Certas indagações deixam as pessoas desconfiadas. Uma senhora, que me pareceu ofendida, nem se dignou a parar o passo para me responder. E um grupo de mocinhas adolescentes, papeando diante da lanchonete, riram de mim quando perguntei se sabiam onde eu poderia achar uma delas.

Estariam elas definitivamente extintas? Ah, e de pensar que minha filha pequena nunca viu uma delas!

O céu escureceu repentinamente e começou a chover. Corri de uma marquise para outra, os olhos ainda esperançosos, procurantes.

Já quase desistindo, tirei do bolso aquele pequeno envelopinho que eu carregava, especialmente destinado para usar com uma delas.

Como eu faria para satisfazer aquela necessidade? Não era questão de um mero querer, eu precisava de uma delas!

Na saída do Metrô Vila Mariana, quase me dando por vencido, eis que avisto uma, estava na calçada do Colégio Madre Cabrini, escondidinha, encostada num poste.

Fui me aproximando e elucubrando. Era uma delas, sem dúvida, porém envelhecida e cansada, solitária, maltratada pelo abandono, pelo desinteresse de todos.
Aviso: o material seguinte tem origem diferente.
(* ===== verification/Daos.v ===== *)
(** The data access objects: [ContentDao], [FileDao], [FolderDao], [ShareDao]
    (src/metadata) and [UserDao] (src/auth/user_dao.cpp), each operation one
    transaction of [Database]. *)
From S2P Require Import Prelude JsonValue ObjectStore Database.
Import Schema.

Module ContentDao.

Record ContentRecord := mk {
  id : string; hash : string; size : Z; chunk_hashes : string; mime_type : string }.

Section dao.
Context {J : JsonText} {P : Postgres}.

Definition row_to_content (r : content_row) : ContentRecord :=
  mk (c_id r) (c_hash r) (c_size r) (pg_jsonb_out (c_chunks r)) (c_mime r).

(** SELECT id FROM content_objects WHERE hash = $1. *)
Definition select_id (h : string) : M Db (option string) :=
  h ← text_arg h; d ← get_st;
  mret (head (c_id <$> filter (λ r, c_hash r = h) (contents d))).

Definition ensure_in_txn (content : ContentRecord) : M Db string :=
  existing ← select_id (hash content);
  match existing with
  | Some i => mret i
  | None =>
      inserted ← insert_content (hash content) (size content) (chunk_hashes content)
        (if sempty (mime_type content) then "application/octet-stream" else mime_type content);
      match inserted with
      | Some i => mret i
      | None =>
          raced ← select_id (hash content);
          match raced with
          | Some i => mret i
          | None => throw ERuntime "failed to resolve content object for hash"
          end
      end
  end.

Definition find_by_hash (h : string) : M Db (option ContentRecord) :=
  txn (h ← text_arg h; d ← get_st;
       no_commit (row_to_content <$> head (filter (λ r, c_hash r = h) (contents d)))).

Definition find_by_id (i : string) : M Db (option ContentRecord) :=
  txn (i ← uuid_arg i; d ← get_st;
       no_commit (row_to_content <$> head (filter (λ r, c_id r = i) (contents d)))).

(** Live files that refer to the content. *)
Definition refers (i : string) (f : file_row) : bool := bool_decide (f_content f = i) && live_file f.

Definition active_refcount (i : string) : M Db Z :=
  txn (i ← uuid_arg i; d ← get_st;
       no_commit (Z.of_nat (length (filter (λ f, refers i f = true) (files d))))).

Definition orphan (d : Db) (r : content_row) : bool := negb (existsb (refers (c_id r)) (files d)).

Definition list_orphans (limit : Z) : M Db (list ContentRecord) :=
  txn (d ← get_st;
       no_commit (row_to_content <$> take (Z.to_nat limit)
         (pg_scan (filter (λ r, orphan d r = true) (contents d))))).

Definition delete_by_id_in_txn (content_id : string) : M Db bool := delete_content content_id.

(** chunk_hashes @> jsonb_build_array($1::text). *)
Definition has_chunk (h : string) (j : json) : bool :=
  match j with
  | JArr l => existsb (λ x, match x with JStr s => bool_decide (s = h) | _ => false end) l
  | _ => false
  end.

Definition chunk_hash_in_use (h : string) : M Db bool :=
  h ← text_arg h; d ← get_st; mret (existsb (λ r, has_chunk h (c_chunks r)) (contents d)).

End dao.

End ContentDao.

Module FileDao.

Record FileRecord := mk {
  id : string; name : string; size : Z; hash : string; chunk_hashes : string; mime_type : string;
  created_at : string; owner_id : string; folder_id : string; content_id : string }.

Section dao.
Context {J : JsonText} {P : Postgres}.

Definition row_to_record (f : file_row) (c : content_row) : FileRecord :=
  mk (f_id f) (f_name f) (c_size c) (c_hash c) (pg_jsonb_out (c_chunks c)) (c_mime c)
     (to_char_iso (f_created f)) (f_owner f) (default "" (f_folder f)) (f_content f).

(** The join of [kFileSelect] for one file. *)
Definition join_content (d : Db) (f : file_row) : list FileRecord :=
  row_to_record f <$> filter (λ c, c_id c = f_content f) (contents d).

Definition file_to_content (file : FileRecord) : ContentDao.ContentRecord :=
  ContentDao.mk "" (hash file) (size file) (chunk_hashes file) (mime_type file).

Definition require_owner_id (file : FileRecord) : M Db () :=
  if sempty (owner_id file) then throw EInvalidArgument "owner_id is required" else mret ().

(** An empty folder is the root: the statement without folder_id. *)
Definition folder_param (f : string) : option string := if sempty f then None else Some f.

Definition insert (file : FileRecord) : M Db string :=
  _ ← require_owner_id file;
  txn (content_id ← ContentDao.ensure_in_txn (file_to_content file);
       i ← insert_file (name file) (owner_id file) (folder_param (folder_id file)) content_id;
       commit i).

Definition insert_link (file : FileRecord) (content_id : string) : M Db string :=
  _ ← require_owner_id file;
  if sempty content_id then throw EInvalidArgument "content_id is required"
  else txn (i ← insert_file (name file) (owner_id file) (folder_param (folder_id file)) content_id;
            commit i).

Definition find_by_id (i : string) : M Db (option FileRecord) :=
  txn (i ← uuid_arg i; d ← get_st;
       no_commit (head (concat (join_content d <$>
         filter (λ f, f_id f = i ∧ f_deleted f = None) (files d))))).

Definition find_owned_by_id (owner i : string) : M Db (option FileRecord) :=
  txn (i ← uuid_arg i; owner ← uuid_arg owner; d ← get_st;
       no_commit (head (concat (join_content d <$>
         filter (λ f, f_id f = i ∧ f_owner f = owner ∧ f_deleted f = None) (files d))))).

Definition find_content_by_hash (h : string) : M Db (option FileRecord) :=
  content ← ContentDao.find_by_hash h;
  mret ((λ c, mk (ContentDao.id c) "" (ContentDao.size c) (ContentDao.hash c) (ContentDao.chunk_hashes c)
           (ContentDao.mime_type c) "" "" "" (ContentDao.id c)) <$> content).

Definition soft_delete (i : string) : M Db () := txn (_ ← soft_delete_file i; commit ()).

(** WHERE folder_id IS NULL, or = $2. *)
Definition folder_arg (folder : string) : M Db (option string) :=
  if sempty folder then mret None else u ← uuid_arg folder; mret (Some u).

Definition list_by_folder (owner folder : string) (limit : Z) : M Db (list FileRecord) :=
  txn (owner ← uuid_arg owner; folder ← folder_arg folder; d ← get_st;
       no_commit (take (Z.to_nat limit) (concat (join_content d <$>
         pg_sort_desc f_created
           (filter (λ f, f_deleted f = None ∧ f_owner f = owner ∧ f_folder f = folder) (files d)))))).

Definition count_in_folder (folder : string) : M Db Z :=
  txn (folder ← uuid_arg folder; d ← get_st;
       no_commit (Z.of_nat (length (filter (λ f, f_folder f = Some folder ∧ f_deleted f = None) (files d))))).

(** Is there a live entry of that name? *)
Definition name_taken (owner : string) (folder : option string) (name : string) (d : Db) : bool :=
  existsb (λ f, bool_decide (f_owner f = owner ∧ f_folder f = folder ∧ f_name f = name ∧ f_deleted f = None)) (files d).

Definition name_exists_in_folder (owner folder name : string) : M Db bool :=
  txn (owner ← uuid_arg owner; folder ← folder_arg folder; name ← text_arg name; d ← get_st;
       no_commit (name_taken owner folder name d)).

(** The stem and the extension of a name: the last dot, unless it comes first. *)
Definition split_name (name : string) : string * string :=
  match srfind "." name with
  | Some (S k) => (stake (S k) name, sdrop (S k) name)
  | _ => (name, "")
  end.

Definition candidate (name : string) (n : Z) : string :=
  let '(stem, ext) := split_name name in stem +:+ "(" +:+ to_string n +:+ ")" +:+ ext.

(** for (int n = 1; n < 10000; ++n): [fuel] is the number of turns left. *)
Fixpoint unique_loop (fuel : nat) (n : Z) (time : Z) (name owner folder : string) : M Db string :=
  match fuel with
  | 0 => mret (candidate name time)
  | S fuel' =>
      taken ← name_exists_in_folder owner folder (candidate name n);
      if (taken : bool) then unique_loop fuel' (n + 1) time name owner folder
      else mret (candidate name n)
  end.

(** [time] is std::time at the end of the loop. *)
Definition make_unique_name (time : Z) (name owner folder : string) : M Db string :=
  taken ← name_exists_in_folder owner folder name;
  if (taken : bool) then unique_loop (Z.to_nat 9999) 1 time name owner folder else mret name.

End dao.

End FileDao.

Module FolderDao.

Record FolderRecord := mk {
  id : string; name : string; parent_id : string; owner_id : string; created_at : string }.

Section dao.
Context {J : JsonText} {P : Postgres}.

Definition row_to_folder (r : folder_row) : FolderRecord :=
  mk (d_id r) (d_name r) (default "" (d_parent r)) (d_owner r) (to_char_iso (d_created r)).

Definition insert (folder : FolderRecord) : M Db string :=
  txn (i ← insert_folder (name folder) (FileDao.folder_param (parent_id folder)) (owner_id folder); commit i).

Definition find_by_id (i : string) : M Db (option FolderRecord) :=
  txn (i ← uuid_arg i; d ← get_st;
       no_commit (row_to_folder <$> head (filter (λ r, d_id r = i ∧ d_deleted r = None) (folders d)))).

Definition list_by_parent (owner parent : string) (limit : Z) : M Db (list FolderRecord) :=
  txn (owner ← uuid_arg owner; parent ← FileDao.folder_arg parent; d ← get_st;
       no_commit (row_to_folder <$> take (Z.to_nat limit) (pg_sort_text d_name
         (filter (λ r, d_owner r = owner ∧ d_parent r = parent ∧ d_deleted r = None) (folders d))))).

Definition name_taken (owner : string) (parent : option string) (name : string) (d : Db) : bool :=
  existsb (λ r, bool_decide (d_owner r = owner ∧ d_parent r = parent ∧ d_name r = name ∧ d_deleted r = None)) (folders d).

Definition name_exists (owner parent name : string) : M Db bool :=
  txn (owner ← uuid_arg owner; parent ← FileDao.folder_arg parent; name ← text_arg name; d ← get_st;
       no_commit (name_taken owner parent name d)).

Definition soft_delete (i : string) : M Db () := txn (_ ← soft_delete_folder i; commit ()).

(** A live folder or file below the folder. *)
Definition nonempty (i : string) (d : Db) : bool :=
  existsb (λ r, bool_decide (d_parent r = Some i ∧ d_deleted r = None)) (folders d) ||
  existsb (λ f, bool_decide (f_folder f = Some i ∧ f_deleted f = None)) (files d).

Definition has_children (i : string) : M Db bool :=
  txn (i ← uuid_arg i; d ← get_st; no_commit (nonempty i d)).

Definition rename (i name : string) : M Db bool := txn (_ ← rename_folder i name; commit true).

End dao.

End FolderDao.

Module ShareDao.

Record ShareRecord := mk {
  id : string; file_id : string; owner_id : string; share_token : string; password_hash : string;
  expires_at : string; max_downloads : Z; download_count : Z; created_at : string; is_revoked : bool }.

Section dao.
Context {P : Postgres}.

Definition row_to_share (r : share_row) : ShareRecord :=
  mk (s_id r) (s_file r) (s_owner r) (s_token r) (default "" (s_password r))
     (match s_expires r with Some t => timestamptz_out t | None => "" end)
     (s_max r) (s_count r) (timestamptz_out (s_created r)) (s_revoked r).

Definition insert (r : ShareRecord) : M Db string :=
  txn (i ← insert_share (file_id r) (owner_id r) (share_token r) (password_hash r) (expires_at r) (max_downloads r);
       commit i).

Definition find_by_token (token : string) : M Db (option ShareRecord) :=
  txn (token ← text_arg token; d ← get_st;
       no_commit (row_to_share <$> head (filter (λ r, s_token r = token) (shares d)))).

Definition list_by_owner (owner : string) (limit offset : Z) : M Db (list ShareRecord) :=
  txn (owner ← uuid_arg owner; d ← get_st;
       no_commit (row_to_share <$> take (Z.to_nat limit) (drop (Z.to_nat offset)
         (pg_sort_desc s_created (filter (λ r, s_owner r = owner ∧ s_revoked r = false) (shares d)))))).

(** download_count is INT. *)
Definition increment_download_count (i : string) : M Db () :=
  txn (i ← uuid_arg i; d ← get_st;
       _ ← require (forallb (λ r, negb (bool_decide (s_id r = i)) || bool_decide (s_count r < int_max)%Z) (shares d))
             (sql_error "integer out of range");
       _ ← update_shares (λ r, bool_decide (s_id r = i)) count_row; commit ()).

Definition revoke (i owner : string) : M Db () :=
  txn (i ← uuid_arg i; owner ← uuid_arg owner;
       _ ← update_shares (λ r, bool_decide (s_id r = i ∧ s_owner r = owner)) revoke_row; commit ()).

Definition revoke_by_file_id (file : string) : M Db () :=
  txn (file ← uuid_arg file;
       _ ← update_shares (λ r, bool_decide (s_file r = file) && negb (s_revoked r)) revoke_row; commit ()).

Definition expired (now : Z) (r : share_row) : bool :=
  negb (s_revoked r) && match s_expires r with Some t => bool_decide (t < now)%Z | None => false end.

Definition revoke_expired : M Db Z :=
  txn (d ← get_st; n ← update_shares (expired (clock d)) revoke_row; commit n).

Definition token_exists (token : string) : M Db bool :=
  txn (token ← text_arg token; d ← get_st;
       no_commit (existsb (λ r, bool_decide (s_token r = token)) (shares d))).

End dao.

End ShareDao.

Module UserDao.

Record UserRecord := mk {
  id : string; username : string; password_hash : string;
  storage_quota : Z; used_storage : Z; created_at : string }.

Section dao.
Context {P : Postgres} {E : Evp}.

(** The same hexadecimal SHA-256 as the object store's. *)
Definition sha256 (input : string) : string := ObjectStore.sha256 input.

Definition row_to_user (r : user_row) : UserRecord :=
  mk (u_id r) (u_name r) (u_hash r) (u_quota r) (u_used r) (timestamptz_out (u_created r)).

Definition register_user (username password : string) : M Db (option string) :=
  try_catch
    (i ← txn (i ← insert_user username (sha256 password); commit i); mret (Some i))
    (λ e, if bool_decide (ex_kind e = EUnique) then mret None else lift_result (Throw e)).

Definition login (username password : string) : M Db (option UserRecord) :=
  let hash := sha256 password in
  txn (name ← text_arg username; hash ← text_arg hash; d ← get_st;
       no_commit (row_to_user <$> head (filter (λ r, u_name r = name ∧ u_hash r = hash) (users d)))).

Definition find_by_id (i : string) : M Db (option UserRecord) :=
  txn (i ← uuid_arg i; d ← get_st;
       no_commit (row_to_user <$> head (filter (λ r, u_id r = i) (users d)))).

(** used_storage is BIGINT: leaving its range is an error of the statement. *)
Definition update_used_storage (user_id : string) (delta : Z) : M Db () :=
  txn (i ← uuid_arg user_id; d ← get_st;
       let bump (r : user_row) :=
         if bool_decide (u_id r = i)
         then mk_user (u_id r) (u_name r) (u_hash r) (u_quota r) (u_used r + delta) (u_created r) else r in
       _ ← require (forallb (λ r, bool_decide (i64_min ≤ u_used (bump r) ≤ i64_max)%Z) (users d))
             (sql_error "bigint out of range");
       _ ← put_st (set_users (bump <$> users d) d);
       commit ()).

End dao.

End UserDao.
Parei frente a frente com ela.

Calado e sem rodeios, como se fazia no passado, saquei o pequeno envelope do bolso. Usando os indicadores e os polegares, com a lembrança da precisão de um certo método que eu dominava, cuidando para não errar a pontaria, apoiei a extremidade na cavidade escura, oculta por debaixo da pequena calha protetora e, num único e preciso lance, arremessei o envelope pra dentro da velha caixa dos correios.

Pelo jeito, a última solitária representante de uma espécie em extinção.


Cesar Cruz
Mar/ 2014




2 comentários:

Anônimo disse...

Depois apanha não sabe porquê né? Mas por incrível que pareça, não me pergunte por que, existe uma na esquina da minha rua, aqui nas imediações só conheço duas, uma delas, óbvio, em frente ao correio, a outra na esquina da minha rua. Esses dias até falei pra Soraia a razão de ser lá a existência dela, mas não obtive resposta.

abraços
xara

obs: tentei acertar na regra dos "porques", mas não garanto nada....ehehe

Anônimo disse...

Cesar, estava aqui a ler seu texto para a Soraia e elucubrando se foi vero que vomitou ao pé azul dela, a Soraia, muito ninja que é quase matou a charada no primeiro parágrafo mas acabei por iludi-la até o final.